Ansa
L'intervento
Perché, per il governo, il risanamento dei conti è solo un successo formale
Le stime di crescita per i prossimi tre anni sono molto al di sotto delle previsioni della media europea. Immaginare ancora un triennio di bassissima crescita non è una prospettiva accettabile e anche la riduzione del deficit al di sotto del 3 per cento finisce per essere svuotata di valore
L’entusiasmo per la riduzione del deficit al di sotto del 3 per cento ha contagiato un po’ tutti anche perché Giancarlo Giorgetti è un gigante rispetto alla Lilliput politica che lo circonda. Indubbiamente è un dato positivo rilevato anche sul piano internazionale e con uno spread rispetto ai bond tedeschi che si è ridotto a 65 punti base, un record che ridurrà la spesa per interessi che ha raggiunto in questi ultimi trent’anni la cifra “mostruosa” di oltre 3 mila miliardi (al 31 dicembre 1991 era di 839 miliardi di lire!). Piuttosto che imbarcarci sul giudizio su questa o quella normetta (la legge finanziaria ne è piena) la valutazione va fatta sull’impatto che questa legge in corso di approvazione ha sul terreno economico. E per capirne qualcosa in più basta osservare qual è il tasso di crescita che il governo si pone per il prossimo triennio, cioè il cosiddetto tasso di crescita programmatico.
Nessuno ne ha parlato probabilmente per distrazione mentre è la prima cosa da guardare nel giudizio di una legge di bilancio. Ebbene il governo prevede come obiettivi da raggiungere una crescita economica che nel 2026 dovrebbe essere dello 0,7 per cento, nel 2027 dello 0,8 per cento e nel 2028 dello 0,9 per cento. Molto al di sotto delle previsioni di crescita della media europea mentre quest’anno se tutto va bene la crescita arriva allo 0,4-0,5 per cento. Insomma un mezzo disastro per essere buoni, forti come siamo dello spirito natalizio. Di questa striminzita crescita posta addirittura come obiettivi da raggiungere bisognerebbe indignarsi con il rispetto dovuto all’amico Giorgetti, la prima vittima di un governo, diciamo, un po’ strambo. Siamo a Natale e le parole devono essere garbate. Ma con tutta la simpatia verso il ministro dell’Economia questa previsione di crescita triennale ci ricorda un vecchio pensiero che circolava tra gli studenti di medicina dinanzi ad interventi chirurgici innovativi e cioè “l’operazione è riuscita ma l’ammalato è morto”. Siamo al di sotto del 3 per cento di deficit ma il cavallo non beve per dirla in maniera meno irriverente e l’Italia continua nel declino economico che dura da moltissimo tempo. Se si va a vedere più da vicino si rileva che la spesa pubblica in conto capitale è di poco superiore nell’anno in corso al 3 per cento del prodotto interno lordo secondo le stime dell’ufficio parlamentare del bilancio. Quasi 2 punti in meno di quanto era negli anni ottanta quando si raggiungeva il 4-5 per cento del prodotto interno lordo.
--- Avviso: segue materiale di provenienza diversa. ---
(** ** Claims settled on concrete engines *)

(** C1. The exposure test of [callMethod] reads the methods of the profile
    fetched for the caller. With A exposing m and B exposing nothing, both
    active and every call permitted: A calling method m of B is dispatched to
    B although B does not expose m, and B calling method m of A is refused
    with [MethodNotExposed] although A exposes m, the list in the error being
    the caller's. *)
Theorem callMethod_exposure_reads_caller :
  getProfile (ext exposure_world) "B" = Some (profile_of "B" []) ∧
  fst (callMethod "A" "B" "m" [] exposure_world) = Ok (VStr "m") ∧
  trace (snd (callMethod "A" "B" "m" [] exposure_world))
  = [CAddRequest "B" "A" "m" []] ∧
  getProfile (ext exposure_world) "A" = Some (profile_of "A" ["m"]) ∧
  callMethod "B" "A" "m" [] exposure_world
  = (Throw (MethodNotExposed "m" "A" "B" []), exposure_world).
Proof. repeat split; vm_compute; reflexivity. Qed.

(** C5. [callMethod] asks [canCall] with the target's profile as [from] and
    the caller's profile as [to]. Where only B may call: A calling B is not
    permitted, yet it passes the check and the request reaches B; B calling A
    is permitted, yet it fails with [PermissionDenied]. *)
Theorem callMethod_canCall_arguments :
  canCall (ext permission_world) (profile_of "A" ["m"]) (profile_of "B" ["m"]) "m"
  = false ∧
  fst (callMethod "A" "B" "m" [] permission_world) = Ok (VStr "m") ∧
  trace (snd (callMethod "A" "B" "m" [] permission_world))
  = [CAddRequest "B" "A" "m" []] ∧
  canCall (ext permission_world) (profile_of "B" ["m"]) (profile_of "A" ["m"]) "m"
  = true ∧
  callMethod "B" "A" "m" [] permission_world
  = (Throw (PermissionDenied "B" "m" "A"), permission_world).
Proof. repeat split; vm_compute; reflexivity. Qed.

(** C4. [callMethod] asks [canActivate] with the target's profile as [from]
    and the caller's profile as [to]. Where only A may activate another
    plugin and both plugins are inactive: A calling B may activate it, yet
    the call fails with [NotActivatable] and nothing is activated or
    dispatched; B calling A may not, yet the manager is told to toggle A and
    the request is dispatched to A. *)
Theorem callMethod_canActivate_arguments :
  canActivate (ext activation_world) (profile_of "A" ["m"]) (profile_of "B" ["m"])
  = true ∧
  callMethod "A" "B" "m" [] activation_world
  = (Throw (NotActivatable "m" "B"), activation_world) ∧
  canActivate (ext activation_world) (profile_of "B" ["m"]) (profile_of "A" ["m"])
  = false ∧
  fst (callMethod "B" "A" "m" [] activation_world) = Ok (VStr "m") ∧
  trace (snd (callMethod "B" "A" "m" [] activation_world))
  = [CToggleActive "A"; CAddRequest "A" "B" "m" []].
Proof. repeat split; vm_compute; reflexivity. Qed.

(** C2. [addListener] records the value of the global [name], not the
    listener. With the global bound to the empty string, after L subscribes
    to event ev of E the listener set holds the empty string and not L, the
    callback is stored under L, and a broadcast of ev from E fails with
    [TypeError] without calling it; with the global unbound, [addListener]
    itself fails with [ReferenceError]. *)
Theorem addListener_records_global_name :
  let subscribed := addListener "L" "E" "ev" (UserCb 0) (listening_world (Some "")) in
  let sent := broadcast "E" "ev" [VNum 1; VNum 2] (snd subscribed) in
  fst subscribed = Ok tt ∧
  listener_set (snd subscribed) "E" "ev" = Some [""] ∧
  stored_callback (snd subscribed) "L" "E" "ev" = Some (UserCb 0) ∧
  fst sent = Throw TypeError ∧
  trace (snd sent) = [] ∧
  fst (addListener "L" "E" "ev" (UserCb 0) (listening_world None))
  = Throw ReferenceError.
Proof. repeat split; vm_compute; reflexivity. Qed.

(** C6, the claim as stated fails on two states. With P inactive and
    recorded in the listener set of (E, ev), [deactivatePlugin] completes at
    once and P is still recorded. With P active and recorded twice in that
    set, [deactivatePlugin] completes its purge and P is still recorded. *)
Lemma deactivatePlugin_leaves_name :
  let idle := deactivatePlugin "P" (recorded_world [] ["P"]) in
  let twice := deactivatePlugin "P" (recorded_world ["P"] ["P"; "P"]) in
  (isActive (ext (recorded_world [] ["P"])) "P" = false ∧
   fst idle = Ok tt ∧
   listener_set (snd idle) "E" "ev" = Some ["P"]) ∧
  (isActive (ext (recorded_world ["P"] ["P"; "P"])) "P" = true ∧
   fst twice = Ok tt ∧
   listener_set (snd twice) "E" "ev" = Some ["P"]) ∧
  ¬ (∀ emitter event arr,
       listener_set (snd twice) emitter event = Some arr → "P" ∉ arr).
Proof.
  assert (listener_set (snd (deactivatePlugin "P" (recorded_world ["P"] ["P"; "P"])))
                       "E" "ev" = Some ["P"]) as Hset
    by (vm_compute; reflexivity).
  simpl. split; [repeat split; vm_compute; reflexivity|].
  split; [split; [vm_compute; reflexivity|split; [vm_compute; reflexivity|exact Hset]]|].
  intros Hall. apply (Hall "E" "ev" ["P"] Hset). left.
Qed.

(** C7. A listener recorded without a callback table: [broadcast] does not
    reach the [throw] of the consistency check, it fails with [TypeError] on
    the lookup before it. *)
Theorem broadcast_orphan_listener :
  listener_set orphan_world "E" "ev" = Some ["L"] ∧
  stored_callback orphan_world "L" "E" "ev" = None ∧
  broadcast "E" "ev" [VNum 1] orphan_world = (Throw TypeError, orphan_world) ∧
  fst (broadcast "E" "ev" [VNum 1] orphan_world)
  ≠ Throw (InternalConsistency "L" "ev" "E").
Proof.
  assert (broadcast "E" "ev" [VNum 1] orphan_world = (Throw TypeError, orphan_world))
    as Hrun by (vm_compute; reflexivity).
  split; [vm_compute; reflexivity|].
  split; [vm_compute; reflexivity|].
  split; [exact Hrun|].
  rewrite Hrun. simpl. discriminate.
Qed.

(** C9. The guards of [activatePlugin] and [deactivatePlugin] find the
    members of [Object.prototype]. The name toString is no key of the
    registry, and neither method fails with [NotRegistered]: where the
    manager reports it inactive, [activatePlugin] creates a callback table
    for it and fails with [TypeError], and [deactivatePlugin] returns as if
    the plugin were registered and inactive; where the manager reports it
    active, [activatePlugin] returns as if it were registered and active, and
    [deactivatePlugin] fails with [TypeError]. *)
Theorem lifecycle_guards_inherited_name :
  two_plugins !! "toString" = None ∧
  fst (activatePlugin "toString" registry_world) = Throw TypeError ∧
  events (snd (activatePlugin "toString" registry_world))
  = Some {[ "toString" := ∅ ]} ∧
  deactivatePlugin "toString" registry_world = (Ok tt, registry_world) ∧
  activatePlugin "toString" eager_world = (Ok tt, eager_world) ∧
  deactivatePlugin "toString" eager_world = (Throw TypeError, eager_world).
Proof. repeat split; vm_compute; reflexivity. Qed.

(** C10. [removeListener] on a key for which nothing exists: with no
    listener set for (E, ev) it fails with [TypeError] and changes nothing;
    with a listener set but no callback table for the listener it rewrites
    the set and then fails with [TypeError]. *)
Theorem removeListener_absent :
  listener_set (listening_world (Some "")) "E" "ev" = None ∧
  removeListener "L" "E" "ev" (listening_world (Some ""))
  = (Throw TypeError, listening_world (Some "")) ∧
  stored_callback orphan_world "L" "E" "ev" = None ∧
  fst (removeListener "L" "E" "ev" orphan_world) = Throw TypeError ∧
  listener_set (snd (removeListener "L" "E" "ev" orphan_world)) "E" "ev" = Some [].
Proof. repeat split; vm_compute; reflexivity. Qed.

(** ** The general theorems at concrete engines *)

(** [register_duplicate] on a registry that already holds A. *)
Lemma register_duplicate_witness :
  let out := register (handle "A" ["other"]) registry_world in
  fst out = Throw (AlreadyRegistered "A") ∧
  snd out = registry_world ∧
  plugins (snd out) = Some two_plugins ∧
  ext (snd out) = ext registry_world ∧
  trace (snd out) = trace registry_world.
Proof.
  apply (register_duplicate registry_world two_plugins
           (handle "A" ["other"]) (handle "A" ["m"])).
  - reflexivity.
  - vm_compute. reflexivity.
Defined.

(** [lifecycle_guards] for a name that is not registered, for the active
    plugin A and for the inactive plugin B. *)
Lemma lifecycle_guards_witness :
  (activatePlugin "ghost" registry_world
   = (Throw (NotRegistered OpActivate "ghost"), registry_world) ∧
   deactivatePlugin "ghost" registry_world
   = (Throw (NotRegistered OpDeactivate "ghost"), registry_world)) ∧
  activatePlugin "A" registry_world = (Ok tt, registry_world) ∧
  deactivatePlugin "B" registry_world = (Ok tt, registry_world).
Proof.
  assert (two_plugins !! "ghost" = None) as Hghost by (vm_compute; reflexivity).
  assert (two_plugins !! "A" = Some (handle "A" ["m"])) as HA
    by (vm_compute; reflexivity).
  assert (two_plugins !! "B" = Some (handle "B" [])) as HB
    by (vm_compute; reflexivity).
  pose proof (lifecycle_guards registry_world two_plugins "ghost" eq_refl) as G.
  pose proof (lifecycle_guards registry_world two_plugins "A" eq_refl) as A.
  pose proof (lifecycle_guards registry_world two_plugins "B" eq_refl) as B.
  rewrite Hghost in G. rewrite HA in A. rewrite HB in B.
  split; [apply G; reflexivity|]. split.
  - apply A. vm_compute. reflexivity.
  - apply B. vm_compute. reflexivity.
Defined.

(** [deactivatePlugin_purges] for the active plugin P recorded once, after
    another listener. *)
Lemma deactivatePlugin_purges_witness :
  ∃ evs' ls',
    events (snd (deactivatePlugin "P" (recorded_world ["P"] ["Q"; "P"]))) = Some evs' ∧
    evs' !! "P" = None ∧
    listeners (snd (deactivatePlugin "P" (recorded_world ["P"] ["Q"; "P"]))) = Some ls' ∧
    ∀ k arr, ls' !! k = Some arr → "P" ∉ arr.
Proof.
  apply (deactivatePlugin_purges (recorded_world ["P"] ["Q"; "P"]) "P").
  - vm_compute. reflexivity.
  - intros ls k arr Hls Hk.
    unfold recorded_world, engine in Hls. simpl in Hls. injection Hls as <-.
    apply lookup_singleton_Some in Hk as [_ <-].
    apply (bool_decide_unpack _). vm_compute. exact I.
  - vm_compute. reflexivity.
Defined.

(** ** Further runs of the event registry *)

(** When the global [name] happens to be the listener's own name, the
    registry behaves as a subscription: each broadcast calls the callback
    once with the payload. *)
Example broadcast_twice :
  let subscribed := snd (addListener "L" "E" "ev" (UserCb 0) (listening_world (Some "L"))) in
  let first := snd (broadcast "E" "ev" [VNum 1; VNum 2] subscribed) in
  let second := snd (broadcast "E" "ev" [VNum 1; VNum 2] first) in
  listener_set subscribed "E" "ev" = Some ["L"] ∧
  trace first = [CCallback 0 [VNum 1; VNum 2]] ∧
  trace second = [CCallback 0 [VNum 1; VNum 2]; CCallback 0 [VNum 1; VNum 2]].
Proof. repeat split; vm_compute; reflexivity. Qed.

(** In the same situation a [listenOnce] callback is called by the first
    broadcast only. *)
Example listenOnce_once :
  let subscribed := snd (listenOnce "L" "E" "ev" (UserCb 0) (listening_world (Some "L"))) in
  let first := snd (broadcast "E" "ev" [VNum 1] subscribed) in
  let second := broadcast "E" "ev" [VNum 1] first in
  trace first = [CCallback 0 [VNum 1]] ∧
  listener_set first "E" "ev" = Some [] ∧
  fst second = Ok tt ∧
  trace (snd second) = [CCallback 0 [VNum 1]].
Proof. repeat split; vm_compute; reflexivity. Qed.

(** After a deactivation the capabilities of the plugin fail with
    [Deactivated]. *)
Example capabilities_withdrawn :
  let idle := snd (deactivatePlugin "P" (recorded_world ["P"] ["P"])) in
  fst (plugin_emit "P" "ev" [] idle) = Throw (Deactivated "P" (BlockedEmit "ev")) ∧
  fst (plugin_off "P" "E" "ev" idle) = Throw (Deactivated "P" BlockedOff) ∧
  fst (plugin_call "P" "P" "m" [] idle)
  = Throw (Deactivated "P" (BlockedCall "m" "P")).
Proof. repeat split; vm_compute; reflexivity. Qed.

(** * Further properties of the engine *)

Section EngineCoverage.

Context {X : Type} `{External X}.

Implicit Types (w : World X) (reg : gmap string Plugin).

(** Unfolds the monad, the field accessors and the calls to collaborators. *)
Ltac unfold_engine :=
  unfold bind, ret, throw, defined, detached, this_plugins, this_events,
    this_listeners, set_plugins, set_events, set_listeners, update_plugin,
    install, install_on_builtin, withdraw, createApp, manager_getProfile, manager_canCall, manager_isActive, manager_canActivate,
    manager_addProfile, manager_toggleActive, hook, external, query,
    global_name_ref; simpl.

(** Runs a method along the equations in the context. *)
Ltac follow :=
  repeat first
    [ progress unfold_engine
    | match goal with Heq : _ = _ |- _ => rewrite Heq end ].

(** Case analysis on a scrutinee that is not itself a case analysis. *)
Ltac split_scrutinee :=
  match goal with
  | |- context [match ?x with _ => _ end] =>
      lazymatch x with
      | context [match _ with _ => _ end] => fail
      | _ => destruct x eqn:?
      end
  end.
Naturalmente le incertezze sul piano internazionale e la ridotta crescita della Germania incidono anche sulla nostra produzione manifatturiera ma proprio in questi casi andrebbe aumentata la spesa pubblica in conto capitale che a sua volta finirebbe per trascinare anche gli investimenti privati anch’essi in affanno. Immaginare però ancora un triennio di bassissima crescita non è una prospettiva accettabile e anche la riduzione del deficit al di sotto del 3 per cento finisce per essere svuotata di valore. La presidente del Consiglio dovrebbe mettere mano essa a questo grande problema che fa languire l’Italia agli ultimi posti dell’eurozona per tasso di crescita. Anche sul terreno dell’occupazione di cui spesso alcuni parlamentari si entusiasmano, va detta una parola chiara. Non credo si sia mai visto che un paese che non cresce aumenti l’occupazione. Non a caso dal 2023 ad oggi la pubblica amministrazione, ministeri, regioni e comuni, hanno assunto quasi 700 mila persone compensando così la bassa crescita economica.
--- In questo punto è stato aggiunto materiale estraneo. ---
(** * Peak detection, mode clustering and shape reconstruction

    A shallow embedding of the numeric core of
    [final-assignment/Wintersteiger/code/ModeVisualizerRun.py] and of the
    peak detectors of [final-assignment/Wintersteiger/code/ModeAnalyzer.py].

    Numbers.  The program computes on binary64 floats.  The embedding
    computes on exact rationals [Q]: comparisons, sums and quotients are
    the mathematical ones and rounding, infinities and nan are outside the
    model.  The one place that needs a square root (the Euclidean norm in
    [draw_mode]) is embedded over the real numbers [R] in its own module.
    Where a rounded or overflowed mean changes what [cluster_modes]
    returns, the function is embedded a second time on binary64 floats
    (module [Binary64]).

    Faults.  Python exceptions are values of [result]: an operation that
    can raise ([a[i]], [d[k]], [np.concatenate], [np.max], [np.argmin])
    returns [Raise e] where Python raises, and the embedded functions
    thread this through a small error monad. *)

From Stdlib Require Import Floats.
From Stdlib Require Import String DecimalString.
From Stdlib Require Import Reals Qreals.
From Stdlib Require Import List Bool Arith ZArith QArith Qabs Lia Psatz.
From Stdlib Require Import Permutation Sorted.
Import ListNotations.

Set Implicit Arguments.

(** ** Faults *)

Inductive exn : Type :=
| IndexError          (* sequence index out of range *)
| KeyError            (* missing dictionary key *)
| ValueError          (* empty argument of a reduction, empty concatenate *)
| FloatingPointError. (* a nan would be produced (mean of no values) *)

Inductive result (A : Type) : Type :=
| Ok (a : A)
| Raise (e : exn).

Arguments Ok {A} a.
Arguments Raise {A} e.

Definition bind {A B : Type} (c : result A) (k : A -> result B) : result B :=
  match c with
  | Ok a => k a
  | Raise e => Raise e
  end.

Notation "x <- c ;; k" := (bind c (fun x => k))
  (at level 61, c at next level, right associativity).

(** [for x in xs: s = body(x, s)] *)
Fixpoint for_each {A S : Type} (xs : list A) (body : A -> S -> result S)
  (s : S) : result S :=
  match xs with
  | [] => Ok s
  | x :: xs' => s' <- body x s ;; for_each xs' body s'
  end.

(** [[f(x) for x in xs]] where [f] may raise *)
Fixpoint comprehension {A B : Type} (f : A -> result B) (xs : list A)
  : result (list B) :=
  match xs with
  | [] => Ok []
  | x :: xs' => y <- f x ;; ys <- comprehension f xs' ;; Ok (y :: ys)
  end.

(** [range(lo, hi)] *)
Definition range (lo hi : nat) : list nat := seq lo (hi - lo).

(** [a[i]] for a non-negative index *)
Definition getitem {A : Type} (a : list A) (i : nat) : result A :=
  match nth_error a i with
  | Some v => Ok v
  | None => Raise IndexError
  end.

(** [a[-1]] *)
Definition getitem_last {A : Type} (a : list (list A)) : result (list A) :=
  match a with
  | [] => Raise IndexError
  | _ :: _ => Ok (last a [])
  end.

(** [a and b], where [b] is evaluated only when [a] is true *)
Definition py_and (a b : result bool) : result bool :=
  x <- a ;; if x then b else Ok false.

(** ** Numbers *)

Definition Qlt_bool (x y : Q) : bool := negb (Qle_bool y x).

(** [sum(c) / len(c)]; numpy answers nan on no values *)
Definition Qsum (c : list Q) : Q := fold_right Qplus 0 c.

Definition Qlen (c : list Q) : Q := inject_Z (Z.of_nat (length c)).

Definition np_mean (c : list Q) : result Q :=
  match c with
  | [] => Raise FloatingPointError
  | _ :: _ => Ok (Qsum c / Qlen c)
  end.

(** [np.max(a)]: the first of the largest values; raises on no values *)
Definition np_max (a : list Q) : result Q :=
  match a with
  | [] => Raise ValueError
  | v :: a' => Ok (fold_left (fun m w => if Qlt_bool m w then w else m) a' v)
  end.

(** [np.min(a)]: the first of the smallest values; raises on no values *)
Definition np_min (a : list Q) : result Q :=
  match a with
  | [] => Raise ValueError
  | v :: a' => Ok (fold_left (fun m w => if Qlt_bool w m then w else m) a' v)
  end.

(** [np.argmin(a)]: the index of the first of the smallest values *)
Fixpoint argmin_from (a : list Q) (i : nat) (best : nat) (bv : Q) : nat :=
  match a with
  | [] => best
  | v :: a' =>
      if Qlt_bool v bv then argmin_from a' (S i) i v
      else argmin_from a' (S i) best bv
  end.

Definition np_argmin (a : list Q) : result nat :=
  match a with
  | [] => Raise ValueError
  | v :: a' => Ok (argmin_from a' 1 0 v)
  end.

(** [np.any(m)] for a boolean array *)
Definition np_any (m : list bool) : bool := existsb (fun b => b) m.

(** [y[m]] for a boolean mask [m]: the entries of [y] where [m] holds;
    a mask of another length is an IndexError *)
Fixpoint mask_filter (y : list Q) (m : list bool) : list Q :=
  match y, m with
  | v :: y', b :: m' => if b then v :: mask_filter y' m' else mask_filter y' m'
  | _, _ => []
  end.

Definition mask_select (y : list Q) (m : list bool) : result (list Q) :=
  if (length y =? length m)%nat then Ok (mask_filter y m)
  else Raise IndexError.

(** [np.concatenate(arrays)]: raises on an empty list of arrays *)
Definition np_concatenate (arrays : list (list Q)) : result (list Q) :=
  match arrays with
  | [] => Raise ValueError
  | _ :: _ => Ok (concat arrays)
  end.

(** ** Sorting

    [sorted(l, key=k)] and [a.sort()] are embedded as one stable
    insertion sort that, like Python's [sorted], compares keys with [<]
    only.  For Python's [sorted] stability is documented, and for numpy's
    [sort] on numbers the order of equal values cannot be observed.

    pandas' [df.sort_values(col)] sorts with quicksort by default and
    promises no order for rows that share a key.  In [load_lvm_as_df] of
    ModeVisualizerRun.py it is embedded by the same insertion sort, and
    only what holds for every order of tied rows is stated of it.  In the
    detectors of ModeAnalyzer.py, where the order of tied rows decides
    the peaks, it is a parameter [sort_values] of the embedded function,
    of which [sorts_by_frequency] is all that is assumed. *)

Section StableSort.
Variable A : Type.
Variable key : A -> Q.

Fixpoint insert_by (x : A) (l : list A) : list A :=
  match l with
  | [] => [x]
  | y :: l' => if Qlt_bool (key y) (key x) then y :: insert_by x l'
               else x :: l
  end.

Fixpoint sorted_by (l : list A) : list A :=
  match l with
  | [] => []
  | x :: l' => insert_by x (sorted_by l')
  end.
End StableSort.

(** ** Data *)

(** A row of a data frame with the columns ["freq"] and ["imag"]. *)
Abbreviation Sample := (Q * Q)%type (only parsing).
Abbreviation DataFrame := (list (Q * Q)) (only parsing).
(** A peak is the tuple [(freq, imag)]. *)
Abbreviation Peak := (Q * Q)%type (only parsing).

Definition col_freq (df : DataFrame) : list Q := map fst df.
Definition col_imag (df : DataFrame) : list Q := map snd df.

(** [df.empty]: no rows (both columns always exist here) *)
Definition df_empty (df : DataFrame) : bool :=
  match df with [] => true | _ => false end.

(** [df.sort_values("freq").reset_index(drop=True)] by insertion: one of
    the sorts by frequency, the one that leaves rows of equal frequency
    in their order. *)
Definition sort_values_freq (df : DataFrame) : DataFrame :=
  sorted_by fst df.

(** [df[(df["freq"] >= fmin) & (df["freq"] <= fmax)]], with or without
    [.reset_index(drop=True)]: the rows in the range, in order. *)
Definition filter_range (fmin fmax : Q) (df : DataFrame) : DataFrame :=
  filter (fun s => Qle_bool fmin (fst s) && Qle_bool (fst s) fmax) df.

(** A Python [dict] with string keys: its items in insertion order. *)
Definition dict (V : Type) : Type := list (string * V).

(** [d[k]] *)
Fixpoint dict_getitem {V : Type} (d : dict V) (k : string) : result V :=
  match d with
  | [] => Raise KeyError
  | (k', v) :: d' => if (k' =? k)%string then Ok v else dict_getitem d' k
  end.

(** [d[k] = v]: replaces the value of a key that is there, else adds the
    item at the end. *)
Fixpoint dict_setitem {V : Type} (d : dict V) (k : string) (v : V) : dict V :=
  match d with
  | [] => [(k, v)]
  | (k', v') :: d' =>
      if (k' =? k)%string then (k', v) :: d'
      else (k', v') :: dict_setitem d' k v
  end.

(** The body shared by the four detectors: a scan of the interior
    indices [range(1, len(df) - 1)] of the columns [x], [y]. *)
Definition scan_positive (n : nat) (x y : list Q) (level : Q)
  : result (list Peak) :=
  for_each (range 1 (n - 1))
    (fun i peaks =>
       c <- py_and (a <- getitem y (i - 1) ;; b <- getitem y i ;;
                    Ok (Qlt_bool a b))
           (py_and (b <- getitem y i ;; d <- getitem y (i + 1) ;;
                    Ok (Qlt_bool d b))
                   (b <- getitem y i ;; Ok (Qle_bool level b))) ;;
       if c then
         xi <- getitem x i ;; yi <- getitem y i ;; Ok (peaks ++ [(xi, yi)])
       else Ok peaks)
    [].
Fatto positivo comunque ma che non rappresenta assolutamente il buon andamento di un paese che aumenta nel medio periodo la spesa corrente e deprime quella in conto capitale. L’auspicio è la speranza che con il nuovo anno la presidente del Consiglio metta in agenda una spinta propulsiva a che l’Italia possa riprendere un cammino di crescita e di sviluppo senza la quale quegli obiettivi a dir poco scandalosi della crescita triennale prevista dal governo siano ampiamente superati.